(* ===== verification/Compose.v ===== *)
(** * The proxy, the index and the session manager together

    One request handler runs against the concurrent session manager: its calls are answered
    by goroutines of [SessionSys] that have finished, its lookups by [Identify.Lookup].  The
    handler keeps the manager's assumptions about its clients, and the manager's guarantees
    carry over to the requests that leave the proxy. *)

From S2P Require Import Prelude GoStd Effects Backend Metrics Session SessionFacts SessionSys SessionSched SessionInv SessionClient Proxy ProxyFacts ProxyProps.
From S2P Require Identify IdentifyFacts.
Local Open Scope Z_scope.

#[local] Opaque maxReplayBodyBytes.

(** ** The handler's side: what it calls on which session *)

(** A session an earlier Get of this request returned; or a Get or a Refresh. *)
Definition given (h : history Proxy.call) (s : session) : Prop :=
  exists id, (id, s) ∈ omap session_got h.
Definition handed (h : history Proxy.call) (s : session) : Prop :=
  given h s \/ exists s0, (s0, s) ∈ omap refreshed h.

(** A connection an earlier Dial of this request gave. *)
Definition dialled (h : history Proxy.call) (c : conn) : Prop :=
  exists ctx addr, Ev (Dial ctx addr) (Ok c) ∈ h.

(** The rules a handler of the request [r] keeps: the session it gets is of the id its
    client's address resolved to; sessions are only used after they were handed out, and
    only those of a Get refreshed; it dials endpoints it has read, and writes requests on
    connections it has dialled. *)
Definition licensed (r : Request) (h : history Proxy.call) (e : event Proxy.call) : Prop :=
  match ev_call e with
  | Sessions_Get _ id => exists ip, clientIPFromReq r = Ok ip /\ (ip, id) ∈ omap looked_up h
  | Dial _ addr => exists s ep, (s, ep) ∈ omap endpoint_read h /\ addr = Addr ep
  | Conn_WriteRequest c _ => dialled h c
  | Sessions_Refresh _ s => given h s
  | Sess_Endpoint s | Sess_MarkActive s | Sess_ConnOpened s | Sess_ConnClosed s => handed h s
  | _ => True
  end.

Lemma given_app h l s : given h s -> given (h ++ l) s.
Proof. intros [id H]. exists id. rewrite omap_app. set_solver. Qed.

Lemma handed_app h l s : handed h s -> handed (h ++ l) s.
Proof.
  intros [H|[s0 H]]; [left; by apply given_app|]. right. exists s0. rewrite omap_app. set_solver.
Qed.

Lemma handed_refreshed h s0 s ctx : handed (h ++ [Ev (Sessions_Refresh ctx s0) (Ok s)]) s.
Proof. right. exists s0. rewrite omap_app. set_solver. Qed.

Lemma given_prefix h h' s : h `prefix_of` h' -> given h s -> given h' s.
Proof. intros [l ->]. apply given_app. Qed.
Lemma handed_prefix h h' s : h `prefix_of` h' -> handed h s -> handed h' s.
Proof. intros [l ->]. apply handed_app. Qed.

Lemma dialled_app h l c : dialled h c -> dialled (h ++ l) c.
Proof. intros (ctx & addr & H). exists ctx, addr. set_solver. Qed.
Lemma dialled_now h ctx addr c : dialled (h ++ [Ev (Dial ctx addr) (Ok c)]) c.
Proof. exists ctx, addr. set_solver. Qed.

Lemma dial_licensed h s ep :
  exists s' ep', (s', ep') ∈ omap endpoint_read (h ++ [Ev (Sess_Endpoint s) ep]) /\ Addr ep = Addr ep'.
Proof. exists s, ep. rewrite omap_app. set_solver. Qed.

Lemma given_handed h s : given h s -> handed h s.
Proof. by left. Qed.

(** The events the projections of a trace come from. *)
Lemma session_got_event e id s :
  session_got e = Some (id, s) -> exists ctx, e = Ev (Sessions_Get ctx id) (Ok s).
Proof. destruct e as [A [] a]; try done. destruct a; [|done]. intros [= -> ->]. by eexists. Qed.
Lemma refreshed_event e s s' :
  refreshed e = Some (s, s') -> exists ctx, e = Ev (Sessions_Refresh ctx s) (Ok s').
Proof. destruct e as [A [] a]; try done. destruct a; [|done]. intros [= -> ->]. by eexists. Qed.
Lemma endpoint_read_event e s ep : endpoint_read e = Some (s, ep) -> e = Ev (Sess_Endpoint s) ep.
Proof. destruct e as [A [] a]; try done. by intros [= -> ->]. Qed.
Lemma looked_up_event e ip id :
  looked_up e = Some (ip, id) -> e = Ev (Identify_Lookup ip) (Some id).
Proof. destruct e as [A [] a]; try done. destruct a; [|done]. by intros [= -> ->]. Qed.

#[local] Hint Resolve given_app handed_app handed_refreshed given_handed dialled_app dialled_now dial_licensed : licence.
#[local] Hint Extern 1 (licensed _ _ _) => unfold licensed; cbn [ev_call] : licence.

Section discipline.
Context (env : environment Proxy.call) (r0 : Request).
Notation obeys h m Q := (lawful (licensed r0) h m Q).

(** One call of the handler. *)
Ltac step := apply lawful_call; [intros ?; by eauto 8 with licence|intros ?].
Ltac stop := apply lawful_perform; [intros ?; by eauto 8 with licence|intros ?; auto with licence].

(** A part of the handler that only writes to the client and the metrics. *)
Lemma obeys_writers {A} h (m : IO (history Proxy.call) A) (P : A -> history Proxy.call -> Prop) :
  adds m P -> (forall a l, P a l -> Forall is_writer l) -> obeys h m (fun _ h' => h `prefix_of` h').
Proof.
  intros Hm HP. eapply adds_mono; [exact Hm|]. intros a l Hl%HP. split; [|by exists l].
  clear a. revert h. induction Hl as [|e l He Hl IH]; intros h; [done|]. split; [|apply IH].
  by destruct e as [X [] a].
Qed.

Lemma obeys_proxyError h s e : obeys h (proxyError env s e) (fun _ h' => h `prefix_of` h').
Proof. eapply obeys_writers; [apply proxyError_adds|by intros ? ? [[? _] _]]. Qed.

Lemma obeys_RoundTrip h req s :
  given h s -> sessCtxKey req = Some s -> obeys h (RoundTrip env req) (fun _ h' => h `prefix_of` h').
Proof.
  intros Hg Hs. unfold RoundTrip, do. step. destruct a as [[interim [resp|err]] n];
    [by apply lawful_ret, prefix_app_r|].
  destruct (spent_fields n req) as (_ & _ & _ & _ & _ & -> & _). rewrite Hs.
  destruct (negb (isDialFailure err)); [by apply lawful_ret, prefix_app_r|].
  destruct (has_body (Body (spent n req)) && bool_decide (GetBody (spent n req) = None)); [by apply lawful_ret, prefix_app_r|]. step.
  destruct a as [fresh|e]; [|by apply lawful_ret; do 2 apply prefix_app_r].
  step. step. apply lawful_ret. by do 4 apply prefix_app_r.
Qed.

+ + + + +

Required work:
Reproduce every record in full, keeping each one exactly as it reads.

Your solution:
(* ===== verification/Compose.v ===== *)
(** * The proxy, the index and the session manager together

    One request handler runs against the concurrent session manager: its calls are answered
    by goroutines of [SessionSys] that have finished, its lookups by [Identify.Lookup].  The
    handler keeps the manager's assumptions about its clients, and the manager's guarantees
    carry over to the requests that leave the proxy. *)

From S2P Require Import Prelude GoStd Effects Backend Metrics Session SessionFacts SessionSys SessionSched SessionInv SessionClient Proxy ProxyFacts ProxyProps.
From S2P Require Identify IdentifyFacts.
Local Open Scope Z_scope.

#[local] Opaque maxReplayBodyBytes.

(** ** The handler's side: what it calls on which session *)

(** A session an earlier Get of this request returned; or a Get or a Refresh. *)
Definition given (h : history Proxy.call) (s : session) : Prop :=
  exists id, (id, s) ∈ omap session_got h.
Definition handed (h : history Proxy.call) (s : session) : Prop :=
  given h s \/ exists s0, (s0, s) ∈ omap refreshed h.

(** A connection an earlier Dial of this request gave. *)
Definition dialled (h : history Proxy.call) (c : conn) : Prop :=
  exists ctx addr, Ev (Dial ctx addr) (Ok c) ∈ h.

(** The rules a handler of the request [r] keeps: the session it gets is of the id its
    client's address resolved to; sessions are only used after they were handed out, and
    only those of a Get refreshed; it dials endpoints it has read, and writes requests on
    connections it has dialled. *)
Definition licensed (r : Request) (h : history Proxy.call) (e : event Proxy.call) : Prop :=
  match ev_call e with
  | Sessions_Get _ id => exists ip, clientIPFromReq r = Ok ip /\ (ip, id) ∈ omap looked_up h
  | Dial _ addr => exists s ep, (s, ep) ∈ omap endpoint_read h /\ addr = Addr ep
  | Conn_WriteRequest c _ => dialled h c
  | Sessions_Refresh _ s => given h s
  | Sess_Endpoint s | Sess_MarkActive s | Sess_ConnOpened s | Sess_ConnClosed s => handed h s
  | _ => True
  end.

Lemma given_app h l s : given h s -> given (h ++ l) s.
Proof. intros [id H]. exists id. rewrite omap_app. set_solver. Qed.

Lemma handed_app h l s : handed h s -> handed (h ++ l) s.
Proof.
  intros [H|[s0 H]]; [left; by apply given_app|]. right. exists s0. rewrite omap_app. set_solver.
Qed.

Lemma handed_refreshed h s0 s ctx : handed (h ++ [Ev (Sessions_Refresh ctx s0) (Ok s)]) s.
Proof. right. exists s0. rewrite omap_app. set_solver. Qed.

Lemma given_prefix h h' s : h `prefix_of` h' -> given h s -> given h' s.
Proof. intros [l ->]. apply given_app. Qed.
Lemma handed_prefix h h' s : h `prefix_of` h' -> handed h s -> handed h' s.
Proof. intros [l ->]. apply handed_app. Qed.

Lemma dialled_app h l c : dialled h c -> dialled (h ++ l) c.
Proof. intros (ctx & addr & H). exists ctx, addr. set_solver. Qed.
Lemma dialled_now h ctx addr c : dialled (h ++ [Ev (Dial ctx addr) (Ok c)]) c.
Proof. exists ctx, addr. set_solver. Qed.

Lemma dial_licensed h s ep :
  exists s' ep', (s', ep') ∈ omap endpoint_read (h ++ [Ev (Sess_Endpoint s) ep]) /\ Addr ep = Addr ep'.
Proof. exists s, ep. rewrite omap_app. set_solver. Qed.

Lemma given_handed h s : given h s -> handed h s.
Proof. by left. Qed.

(** The events the projections of a trace come from. *)
Lemma session_got_event e id s :
  session_got e = Some (id, s) -> exists ctx, e = Ev (Sessions_Get ctx id) (Ok s).
Proof. destruct e as [A [] a]; try done. destruct a; [|done]. intros [= -> ->]. by eexists. Qed.
Lemma refreshed_event e s s' :
  refreshed e = Some (s, s') -> exists ctx, e = Ev (Sessions_Refresh ctx s) (Ok s').
Proof. destruct e as [A [] a]; try done. destruct a; [|done]. intros [= -> ->]. by eexists. Qed.
Lemma endpoint_read_event e s ep : endpoint_read e = Some (s, ep) -> e = Ev (Sess_Endpoint s) ep.
Proof. destruct e as [A [] a]; try done. by intros [= -> ->]. Qed.
Lemma looked_up_event e ip id :
  looked_up e = Some (ip, id) -> e = Ev (Identify_Lookup ip) (Some id).
Proof. destruct e as [A [] a]; try done. destruct a; [|done]. by intros [= -> ->]. Qed.

#[local] Hint Resolve given_app handed_app handed_refreshed given_handed dialled_app dialled_now dial_licensed : licence.
#[local] Hint Extern 1 (licensed _ _ _) => unfold licensed; cbn [ev_call] : licence.

Section discipline.
Context (env : environment Proxy.call) (r0 : Request).
Notation obeys h m Q := (lawful (licensed r0) h m Q).

(** One call of the handler. *)
Ltac step := apply lawful_call; [intros ?; by eauto 8 with licence|intros ?].
Ltac stop := apply lawful_perform; [intros ?; by eauto 8 with licence|intros ?; auto with licence].

(** A part of the handler that only writes to the client and the metrics. *)
Lemma obeys_writers {A} h (m : IO (history Proxy.call) A) (P : A -> history Proxy.call -> Prop) :
  adds m P -> (forall a l, P a l -> Forall is_writer l) -> obeys h m (fun _ h' => h `prefix_of` h').
Proof.
  intros Hm HP. eapply adds_mono; [exact Hm|]. intros a l Hl%HP. split; [|by exists l].
  clear a. revert h. induction Hl as [|e l He Hl IH]; intros h; [done|]. split; [|apply IH].
  by destruct e as [X [] a].
Qed.

Lemma obeys_proxyError h s e : obeys h (proxyError env s e) (fun _ h' => h `prefix_of` h').
Proof. eapply obeys_writers; [apply proxyError_adds|by intros ? ? [[? _] _]]. Qed.

Lemma obeys_RoundTrip h req s :
  given h s -> sessCtxKey req = Some s -> obeys h (RoundTrip env req) (fun _ h' => h `prefix_of` h').
Proof.
  intros Hg Hs. unfold RoundTrip, do. step. destruct a as [[interim [resp|err]] n];
    [by apply lawful_ret, prefix_app_r|].
  destruct (spent_fields n req) as (_ & _ & _ & _ & _ & -> & _). rewrite Hs.
  destruct (negb (isDialFailure err)); [by apply lawful_ret, prefix_app_r|].
  destruct (has_body (Body (spent n req)) && bool_decide (GetBody (spent n req) = None)); [by apply lawful_ret, prefix_app_r|]. step.
  destruct a as [fresh|e]; [|by apply lawful_ret; do 2 apply prefix_app_r].
  step. step. apply lawful_ret. by do 4 apply prefix_app_r.
Qed.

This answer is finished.